Nowadays, the popularity of the different methods employed varies on the scope of the studies produced. Overview treatments of the history of early Islam tend to take the descriptive approach. Scholars who look at the beginnings of Islam in depth generally follow the source-critical and tradition-critical methods. Until the early 1970s, Non-Muslim scholars of Islamic studies—while not accepting mythical accounts, such as divine intervention—did accept its origin story in most of its details. Critical evaluation of sources is of particular importance in uncovering Muhammad's historical existence beyond the myths. Early sources for the life of Muhammad are authors from the 2nd and 3rd centuries AH (8th and 9th centuries CE), whose works constructed main biographical information to the Muslim traditions regarding his life, but the reliability of this information is very much debated in academic circles due to the oral gap between the recorded dates of Muhammad's life and the dates when these writings begin to appear in sources. John Burton summarizes the information provided by the multitude of available sources, from a historian's perspective: states In judging the content, the only resort of the scholar is to the yardstick of probability, and on this basis, it must be repeated, virtually nothing of use to the historian emerges from the sparse record of the early life of the founder of the latest of the great world religions ... so, however far back in the Muslim tradition one now attempts to reach, one simply cannot recover a scrap of information of real use in constructing the human history of Muhammad, beyond the bare fact that he once existed.

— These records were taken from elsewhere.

(** [Math.min] only depends on which tier fares occur in the array. *)
Lemma Math_min_same_elements (l1 l2 : list float) :
  Forall (fun x => In x tierValues) l1 ->
  incl l1 l2 -> incl l2 l1 ->
  Math_min l1 = Math_min l2.
Proof.
  intros H1 H12 H21.
  assert (H2 : Forall (fun x => In x tierValues) l2).
  { rewrite Forall_forall in *. intros x Hx. apply H1, H21, Hx. }
  destruct l1 as [| a l1].
  - destruct l2 as [| b l2]; [reflexivity |].
    destruct (H21 b (or_introl eq_refl)).
  - assert (Hne1 : a :: l1 <> []) by discriminate.
    assert (Hne2 : l2 <> []).
    { intros ->. destruct (H12 a (or_introl eq_refl)). }
    destruct (Math_min_least _ H1 Hne1) as (Hin1 & Hmin1).
    destruct (Math_min_least _ H2 Hne2) as (Hin2 & Hmin2).
    rewrite Forall_forall in H1, H2.
    apply minValues_leb_antisym.
    + apply tierValues_minValues, H1, Hin1.
    + apply tierValues_minValues, H2, Hin2.
    + apply Hmin1, H21, Hin2.
    + apply Hmin2, H12, Hin1.
Qed.

(** ** The zone fare resolver *)

Lemma zonePairFare_tier (fromZone toZone : Z) :
  In (zonePairFare fromZone toZone) tierValues.
Proof.
  unfold zonePairFare, tierValues.
  destruct (Z.abs (fromZone - toZone) + 1)%Z as [| p | p];
    [| destruct p as [[?|?|]|[?|?|]|] |];
    destruct ((fromZone =? 1) || (toZone =? 1))%Z; simpl; tauto.
Qed.

Lemma zonePairFare_sym (fromZone toZone : Z) :
  zonePairFare fromZone toZone = zonePairFare toZone fromZone.
Proof.
  unfold zonePairFare.
  replace (Z.abs (toZone - fromZone)) with (Z.abs (fromZone - toZone)) by lia.
  rewrite (orb_comm (toZone =? 1)%Z). reflexivity.
Qed.

(** The loop body computes the tier the table of the specification gives. *)
Lemma zonePairFare_spec (originZone destinationZone : Z) :
  specPairFare originZone destinationZone
  = Some (zonePairFare originZone destinationZone).
Proof.
  unfold specPairFare, specTierFare, specSpan, specInvolvesZone1, zonePairFare.
  pose proof (Z.abs_nonneg (originZone - destinationZone)) as Hspan.
  destruct (Z.abs (originZone - destinationZone) + 1)%Z as [| p | p] eqn:E;
    try lia.
  destruct p as [[?|?|]|[?|?|]|]; reflexivity.
Qed.

Lemma possibleFares_In (fromStation toStation : Station) (x : float) :
  In x (possibleFares fromStation toStation) <->
  exists fromZone toZone,
    In fromZone (zones fromStation) /\ In toZone (zones toStation)
    /\ x = zonePairFare fromZone toZone.
Proof.
  unfold possibleFares. rewrite in_flat_map. split.
  - intros (fromZone & Hf & Hx). apply in_map_iff in Hx.
    destruct Hx as (toZone & <- & Ht). eauto.
  - intros (fromZone & toZone & Hf & Ht & ->).
    exists fromZone. split; [exact Hf |]. apply in_map_iff. eauto.
Qed.

Lemma possibleFares_tier (fromStation toStation : Station) :
  Forall (fun x => In x tierValues) (possibleFares fromStation toStation).
Proof.
  apply Forall_forall. intros x Hx. apply possibleFares_In in Hx.
  destruct Hx as (fromZone & toZone & _ & _ & ->). apply zonePairFare_tier.
Qed.

Lemma possibleFares_nonempty (fromStation toStation : Station) :
  zones fromStation <> [] -> zones toStation <> [] ->
  possibleFares fromStation toStation <> [].
Proof.
  intros Hf Ht Hnil.
  destruct (zones fromStation) as [| a l] eqn:Ea; [congruence |].
  destruct (zones toStation) as [| b m] eqn:Eb; [congruence |].
  assert (Hin : In (zonePairFare a b) (possibleFares fromStation toStation)).
  { apply possibleFares_In. exists a, b. rewrite Ea, Eb. simpl. auto. }
  rewrite Hnil in Hin. destruct Hin.
Qed.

The quality of historical sources improves after the 8th century CE. Those sources which treated earlier times with a large temporal and cultural gap now begin to give accounts which are more contemporaneous, the quality of genre of available historical accounts improves, and new documentary sources—such as official documents, correspondence and poetry—appear.

== Inception ==

Map of the tribes of Arabia in late antiquity

Early Islam arose within the historical, social, political, economic, and religious context of late antiquity in the Middle East. Religion in pre-Islamic Arabia may be summarized as follows; Judaism became the dominant religion of the Himyarite Kingdom in Yemen after about 380 CE, while Christianity took root in the Persian Gulf. The second half of the 6th century CE saw political disorder in pre-Islamic Arabia, and communication routes were no longer secure. Religious divisions played an important role in the crisis. There was also a yearning for a more "spiritual form of religion", and "the choice of religion increasingly became an individual rather than a collective issue." While some Arabs were reluctant to convert to a foreign faith, those Abrahamic religions provided "the principal intellectual and spiritual reference points", and Jewish and Christian loanwords from Aramaic began to replace the old pagan vocabulary of Arabic throughout the peninsula.

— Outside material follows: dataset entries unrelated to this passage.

(** What one call of [updateGeometry] does when the scene exists: the
    buffer it leaves has three slots per point, holds the written
    vertices, is flagged for upload, and the bounding sphere is taken
    from it; one array is allocated when the buffer is missing or has
    another length, none otherwise. *)
Lemma updateGeometry_spec (points : list point) (t : Three) :
  sceneRef t = true ->
  exists id base,
    pointsRef (updateGeometry points t)
    = Some {| position := Some {| array_id := id;
                                  array := write_points points 0 base;
                                  needsUpdate := true |};
              boundingSphere := Some (write_points points 0 base) |}
    /\ length base = (length points * 3)%nat
    /\ sceneRef (updateGeometry points t) = true
    /\ linesRef (updateGeometry points t) = linesRef t
    /\ rendererRef (updateGeometry points t) = rendererRef t
    /\ cameraRef (updateGeometry points t) = cameraRef t
    /\ match points_buffer t with
       | Some a =>
           if (length (array a) =? length points * 3)%nat
           then allocated (updateGeometry points t) = allocated t
                /\ id = array_id a /\ base = array a
           else allocated (updateGeometry points t) = S (allocated t)
                /\ id = allocated t
       | None => allocated (updateGeometry points t) = S (allocated t)
                 /\ id = allocated t
       end.
Proof.
  intros Hs. unfold updateGeometry, points_buffer. rewrite Hs. simpl.
  destruct (pointsRef t) as [g|] eqn:Eg; simpl.
  - destruct (position g) as [a|] eqn:Ea; simpl.
    + destruct (length (array a) =? length points * 3)%nat eqn:El; simpl.
      * apply Nat.eqb_eq in El. exists (array_id a), (array a). auto 10.
      * exists (allocated t), (replicate (length points * 3) 0).
        rewrite length_replicate. auto 10.
    + exists (allocated t), (replicate (length points * 3) 0).
      rewrite length_replicate. auto 10.
  - rewrite length_replicate, Nat.eqb_refl. simpl.
    exists (allocated t), (replicate (length points * 3) 0).
    rewrite length_replicate. auto 10.
Qed.

(** Without a scene [updateGeometry] returns at once. *)
Lemma updateGeometry_no_scene (points : list point) (t : Three) :
  sceneRef t = false -> updateGeometry points t = t.
Proof. intros Hs. unfold updateGeometry. now rewrite Hs. Qed.

(** Along a sequence of updates that starts with a buffer for [n] points,
    one array is allocated per change of the point count. *)
Lemma run_updates_allocated (frames : list (list point)) (t : Three) (n : nat) :
  sceneRef t = true ->
  (exists a, points_buffer t = Some a /\ length (array a) = (n * 3)%nat) ->
  allocated (run_updates frames t)
  = (allocated t + count_changes n (length <$> frames))%nat.
Proof.
  revert t n. induction frames as [|pts frames IH]; intros t n Hs (a & Ea & La).
  - simpl. lia.
  - rewrite fmap_cons. cbn [count_changes]. unfold run_updates. cbn [foldl].
    destruct (updateGeometry_spec pts t Hs) as (id & base & E & L & Hs' & _ & _ & _ & A).
    rewrite Ea, La in A.
    fold (run_updates frames (updateGeometry pts t)).
    rewrite (IH _ (length pts) Hs').
    + destruct (Nat.eqb_spec (n * 3) (length pts * 3)) as [H|H];
        destruct (Nat.eqb_spec (length pts) n); try lia;
        destruct A as (-> & _); lia.
    + unfold points_buffer. rewrite E. simpl. eexists. split; [reflexivity|].
      simpl. now rewrite write_points_length.
Qed.

(** C4. With the scene set up, after every update the vertex array has
    three slots per point, and
    the update that follows one with [pts1] allocates a new array exactly
    when its point count differs (whatever happened to the other objects in
    between): none for 10 then 10 points, one, of length 36, for 10 then 12;
    and along any further sequence of updates one array is allocated per
    change of the point count. *)
Theorem updateGeometry_realloc (t t' : Three) (pts1 pts2 : list point)
    (frames : list (list point)) :
  sceneRef t = true ->
  sceneRef t' = true ->
  pointsRef t' = pointsRef (updateGeometry pts1 t) ->
  exists a1 a2,
    points_buffer (updateGeometry pts1 t) = Some a1
    /\ points_buffer (updateGeometry pts2 t') = Some a2
    /\ length (array a1) = (3 * length pts1)%nat
    /\ length (array a2) = (3 * length pts2)%nat
    /\ (length pts2 = length pts1 ->
        allocated (updateGeometry pts2 t') = allocated t'
        /\ array_id a2 = array_id a1)
    /\ (length pts2 <> length pts1 ->
        allocated (updateGeometry pts2 t') = S (allocated t')
        /\ array_id a2 = allocated t')
    /\ (length pts1 = 10%nat -> length pts2 = 10%nat ->
        allocated (updateGeometry pts2 t') = allocated t')
    /\ (length pts1 = 10%nat -> length pts2 = 12%nat ->
        allocated (updateGeometry pts2 t') = S (allocated t')
        /\ length (array a2) = 36%nat)
    /\ allocated (run_updates frames (updateGeometry pts1 t))
       = (allocated (updateGeometry pts1 t)
          + count_changes (length pts1) (length <$> frames))%nat.
Proof.
  intros Hs Hs' Hp.
  destruct (updateGeometry_spec pts1 t Hs) as (id1 & b1 & E1 & L1 & Hs1 & _).
  destruct (updateGeometry_spec pts2 t' Hs') as (id2 & b2 & E2 & L2 & _ & _ & _ & _ & A2).
  assert (Hrun : allocated (run_updates frames (updateGeometry pts1 t))
                 = (allocated (updateGeometry pts1 t)
                    + count_changes (length pts1) (length <$> frames))%nat).
  { apply run_updates_allocated; [exact Hs1|].
    unfold points_buffer. rewrite E1. simpl. eexists. split; [reflexivity|].
    simpl. now rewrite write_points_length. }
  unfold points_buffer in *. rewrite Hp, E1 in A2. rewrite E1, E2. simpl in *.
  rewrite write_points_length, L1 in A2.
  eexists _, _. split; [reflexivity|]. split; [reflexivity|]. simpl.
  rewrite !write_points_length.
  assert (Hsame : length pts2 = length pts1 ->
                  allocated (updateGeometry pts2 t') = allocated t' /\ id2 = id1).
  { intros E. rewrite E, Nat.eqb_refl in A2. tauto. }
  assert (Hdiff : length pts2 <> length pts1 ->
                  allocated (updateGeometry pts2 t') = S (allocated t')
                  /\ id2 = allocated t').
  { intros E. destruct (Nat.eqb_spec (length pts1 * 3) (length pts2 * 3)); [lia|].
    exact A2. }
  repeat split; try lia; try tauto.
Qed.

The Ḥanīf ("renunciates"), a group of monotheists that sought to separate themselves both from the foreign Abrahamic religions and the traditional Arab polytheism, were looking for a new religious worldview to replace the pre-Islamic Arabian religions, focusing on "the all-encompassing father god Allah whom they freely equated with the Jewish Yahweh and the Christian Jehovah." In their view, Mecca was originally dedicated to this monotheistic faith that they considered to be the one true religion, established by the patriarch Abraham. However, the polytheistic Kaaba temple in Mecca was a popular pilgrimage site and for this reason an important source of income for the surrounding pagan Arabs in those days.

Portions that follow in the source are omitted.